Should You Pay for a Used Car With Venmo?
Convenient? Yes. Secure? Maybe Not.
Manuel Carrillo III/Capital One
A growing number of online payment services are available that make it simple and easy to send cash electronically. One of these — Venmo — is a popular option for friends looking to split the check at a restaurant or for roommates settling the bills at home.
Is it also a good way to pay for a used car? Let's take a closer look.
What Is Venmo?
Venmo is an online payment system designed to make it simple to transfer cash between two people, or to make a purchase without having to use cash or checks. Each Venmo account is linked to a bank account or a credit card (and sometimes both), which transactions are deposited into or deducted from.
Payments are sent via a smartphone app that connects buyers and sellers based on an email address, a phone number, or a Venmo username.

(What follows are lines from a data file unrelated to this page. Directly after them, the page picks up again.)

(** * tsx-dashboard: return windows, TTM aggregation and ratio fallbacks

    A shallow embedding of the computational layer of the dashboard:
    - [core/ratios.py]: [_col_like], [ttm_sum], [latest_value], [safe_div],
      [compute_core_ratios];
    - [core/data_source.py]: [_normalize_ticker], [get_profile];
    - [pages/1_Screener.py]: [ytd_return], [pct_window], the loop that
      fills the rows of the table;
    - [pages/2_Fiche_Valeur.py]: [_normalize_ticker], [render_kpi_block]
      with its [_ret_days] and [_ret_ytd];
    - [pages/3_Comparateur.py]: [_normalize_tsx].

    The five core operations are embedded a second time, in [Ambient], as
    computations that are handed the ambient state of the process they run
    in; there, that an operation does not depend on the clock is a
    property of its body.

    Numbers are IEEE-754 binary64 values (Python [float], numpy [float64]),
    modelled by Rocq's primitive floats; a missing observation is NaN, as in
    pandas.  Python's [None] is [option]'s [None].  A Python call either
    returns a value or raises: the type [py].  Dates are days (proleptic
    Gregorian ordinals); strings are ASCII; the row labels of a statement
    table are strings and distinct.  The system clock is an explicit
    argument of the functions that read it. *)

From Stdlib Require Import ZArith List Bool Lia Ascii String PrimFloat.
From stdpp Require Import base option list sorting gmap strings.

Local Open Scope Z_scope.

(** ** The Python runtime: outcomes, optional numbers, dictionaries *)

Module Py.

Inductive exn : Set :=
| TypeError
| KeyError
| IndexError
| ZeroDivisionError.

(** The outcome of evaluating a Python expression. *)
Inductive py (A : Type) : Type :=
| Ret (a : A)
| Raise (e : exn).
Arguments Ret {A} a.
Arguments Raise {A} e.

Definition bind {A B} (m : py A) (k : A -> py B) : py B :=
  match m with
  | Ret a => k a
  | Raise e => Raise e
  end.

(** [try: body / except Exception: handler]. *)
Definition try_except {A} (body : py A) (handler : exn -> py A) : py A :=
  match body with
  | Ret a => Ret a
  | Raise e => handler e
  end.

(** A value that is a float or [None]. *)
Definition pyval : Type := option float.

Definition is_None {A} (v : option A) : bool :=
  match v with None => true | Some _ => false end.

(** [bool(v)]: [None] and zero are false, every other float (NaN too) is
    true. *)
Definition truthy (v : pyval) : bool :=
  match v with
  | None => false
  | Some x => negb (PrimFloat.eqb x 0%float)
  end.

(** [v == 0]. *)
Definition eq_zero (v : pyval) : bool :=
  match v with
  | None => false
  | Some x => PrimFloat.eqb x 0%float
  end.

(** [float(v)]: raises on [None]. *)
Definition to_float (v : pyval) : py float :=
  match v with
  | Some x => Ret x
  | None => Raise TypeError
  end.

(** [x / y] on Python floats: a zero divisor raises. *)
Definition truediv (x y : float) : py float :=
  if PrimFloat.eqb y 0%float then Raise ZeroDivisionError
  else Ret (PrimFloat.div x y).

(** Arithmetic on values that may be [None]: [None] is not a number. *)
Definition arith (op : float -> float -> float) (a b : pyval) : py pyval :=
  match a, b with
  | Some x, Some y => Ret (Some (op x y))
  | _, _ => Raise TypeError
  end.

Definition py_abs (a : pyval) : py pyval :=
  match a with
  | Some x => Ret (Some (PrimFloat.abs x))
  | None => Raise TypeError
  end.

(** [len(l) == 0]. *)
Definition is_nil {A} (l : list A) : bool :=
  match l with [] => true | _ :: _ => false end.

(** A [dict] keeps insertion order; assigning to a key that is already
    there replaces the value and keeps the key's position. *)
Definition dict (V : Type) : Type := list (string * V).

Fixpoint dict_set {V} (k : string) (v : V) (d : dict V) : dict V :=
  match d with
  | [] => [(k, v)]
  | (k', v') :: d' =>
      if String.eqb k' k then (k', v) :: d' else (k', v') :: dict_set k v d'
  end.

(** [str.lower()], on ASCII letters. *)
Definition lower_ascii (c : ascii) : ascii :=
  let n := nat_of_ascii c in
  if (Nat.leb 65 n && Nat.leb n 90)%bool then ascii_of_nat (n + 32) else c.

Fixpoint lower (s : string) : string :=
  match s with
  | EmptyString => EmptyString
  | String c r => String (lower_ascii c) (lower r)
  end.

(** [sub in s]. *)
Fixpoint contains (sub s : string) : bool :=
  (String.prefix sub s
   || match s with
      | EmptyString => false
      | String _ r => contains sub r
      end)%bool.

End Py.
Import Py.

(** [x ← m; k] sequences two Python evaluations: an exception raised by
    [m] propagates. *)
#[global] Instance py_mbind : MBind py := fun _ _ k m => Py.bind m k.
#[global] Instance py_mret : MRet py := fun _ a => Ret a.

(** ** More of the Python runtime: string methods *)

Module PyStr.

(** [c.isspace()], for an ASCII character: tab, line feed, vertical tab, form feed,
    carriage return, the four separators 28 to 31, and the space. *)
Definition is_space (c : ascii) : bool :=
  let n := nat_of_ascii c in
  ((Nat.leb 9 n && Nat.leb n 13) || (Nat.leb 28 n && Nat.leb n 32))%bool.

Fixpoint lstrip (s : string) : string :=
  match s with
  | EmptyString => EmptyString
  | String c r => if is_space c then lstrip r else s
  end.

Fixpoint rstrip (s : string) : string :=
  match s with
  | EmptyString => EmptyString
  | String c r =>
      match rstrip r with
      | EmptyString => if is_space c then EmptyString else String c EmptyString
      | r' => String c r'
      end
  end.

(** [s.strip()]. *)
Definition strip (s : string) : string := rstrip (lstrip s).

(** [str.upper()], for ASCII characters. *)
Definition upper_ascii (c : ascii) : ascii :=
  let n := nat_of_ascii c in
  if (Nat.leb 97 n && Nat.leb n 122)%bool then ascii_of_nat (n - 32) else c.

Fixpoint upper (s : string) : string :=
  match s with
  | EmptyString => EmptyString
  | String c r => String (upper_ascii c) (upper r)
  end.

(** [s.isascii()]: every character is below 128. *)
Fixpoint isascii (s : string) : bool :=
  match s with
  | EmptyString => true
  | String c r => (Nat.ltb (nat_of_ascii c) 128 && isascii r)%bool
  end.

(** [s.startswith(p)]. *)
Definition startswith (p s : string) : bool := String.prefix p s.

(** [s.endswith(suffix)]. *)
Fixpoint endswith (suffix s : string) : bool :=
  (String.eqb s suffix
   || match s with
      | EmptyString => false
      | String _ r => endswith suffix r
      end)%bool.

End PyStr.
Import PyStr.

(** ** The part of pandas the code uses *)

Module Pandas.

(** A day, as its proleptic Gregorian ordinal ([date.toordinal()]). *)
Definition Timestamp : Type := Z.

(** [pd.Timestamp(year, 1, 1)]. *)
Definition year_start (year : Z) : Timestamp :=
  365 * (year - 1) + (year - 1) / 4 - (year - 1) / 100 + (year - 1) / 400 + 1.

(** A [Series] of floats indexed by dates, in its stored order. *)
Definition Series : Type := list (Timestamp * float).

Definition values (s : Series) : list float := map snd s.

Definition len (s : Series) : Z := Z.of_nat (length s).

Definition series_empty (s : Series) : bool := is_nil s.

(** [s.dropna()]. *)
Definition dropna (s : Series) : Series :=
  List.filter (fun p => negb (PrimFloat.is_nan (snd p))) s.

(** [s[s.index >= start]]. *)
Definition since (start : Timestamp) (s : Series) : Series :=
  List.filter (fun p => Z.leb start (fst p)) s.

(** [s.iloc[i]]: a negative position counts from the end; a position
    outside the series raises. *)
Definition iloc (s : Series) (i : Z) : py float :=
  let j := if Z.ltb i 0 then i + len s else i in
  if Z.ltb j 0 then Raise IndexError
  else match nth_error s (Z.to_nat j) with
       | Some p => Ret (snd p)
       | None => Raise IndexError
       end.

(** [s.sort_index(axis=0)]: ascending by date.  pandas does not promise an
    order among observations that have the same date (its default sort is
    not stable); here they keep the order they had. *)
Fixpoint insert_by_index (p : Timestamp * float) (s : Series) : Series :=
  match s with
  | [] => [p]
  | q :: r =>
      if Z.leb (fst p) (fst q) then p :: q :: r
      else q :: insert_by_index p r
  end.

Definition sort_index (s : Series) : Series :=
  fold_right insert_by_index [] s.

(** [s.tail(k)]. *)
Definition tail (k : nat) (s : Series) : Series :=
  skipn (length s - k)%nat s.

(** [s.sum()], accumulating from the left. *)
Definition sum (s : Series) : float :=
  fold_left PrimFloat.add (values s) 0%float.

(** A [DataFrame] of floats: one column per period-end date, one labelled
    row per line item.  Row labels are strings and distinct (a statement
    table maps a label to its row, and [df.loc[label]] is then a [Series])
    and every row has one cell per column. *)
Definition frame_shape (columns : list Timestamp)
           (rows : list (string * list float)) : bool :=
  (bool_decide (NoDup (map fst rows))
   && forallb (fun r => Nat.eqb (length (snd r)) (length columns)) rows)%bool.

Using Venmo to Buy a Used Car
When purchasing a used car, some buyers might not be comfortable carrying a large amount of cash to meet a stranger in a private-party sale. It is inconvenient to go to the bank and have a cashier's check drawn up — a service that typically comes with a fee — or to arrange a wire transfer, which also incurs fees. A seller might not accept a personal check or an actual credit card for such a transaction.
Using an app like Venmo solves each of those problems. It can also allow you to pay for your automobile even if the seller isn't physically present. This can be handy if you can only pick up the car or truck outside of business hours, when a dealership might be closed but still able to leave the keys in a lockbox for you.
Are There Risks to Using Venmo?
Unlike using a credit card directly or writing a personal check, Venmo doesn't offer any built-in fraud protection if you send money to a personal profile, which can leave you exposed to scams. In Venmo’s peer-to-peer financial transfer model, there's no central authority to turn to if the vehicle you paid for turns out to be not as described, or perhaps doesn't exist at all. Only transfers explicitly tagged as payments or sent to Venmo-authorized business profiles are eligible for purchase protection.
Venmo provides a list of common ploys to help users avoid being scammed. As the app was designed primarily to be used between friends, it's risky to use for transactions with strangers using personal profiles. In fact, the service itself recommends against using Venmo to buy something from a stranger if you are not able to indicate in the app that the transfer is a payment.
How Does Venmo Compare With Cash or Check?
There's one more major difference between using Venmo versus cash or check: Venmo features a maximum weekly spending cap of $6,999.99, which means any vehicle purchase would have to be under this amount.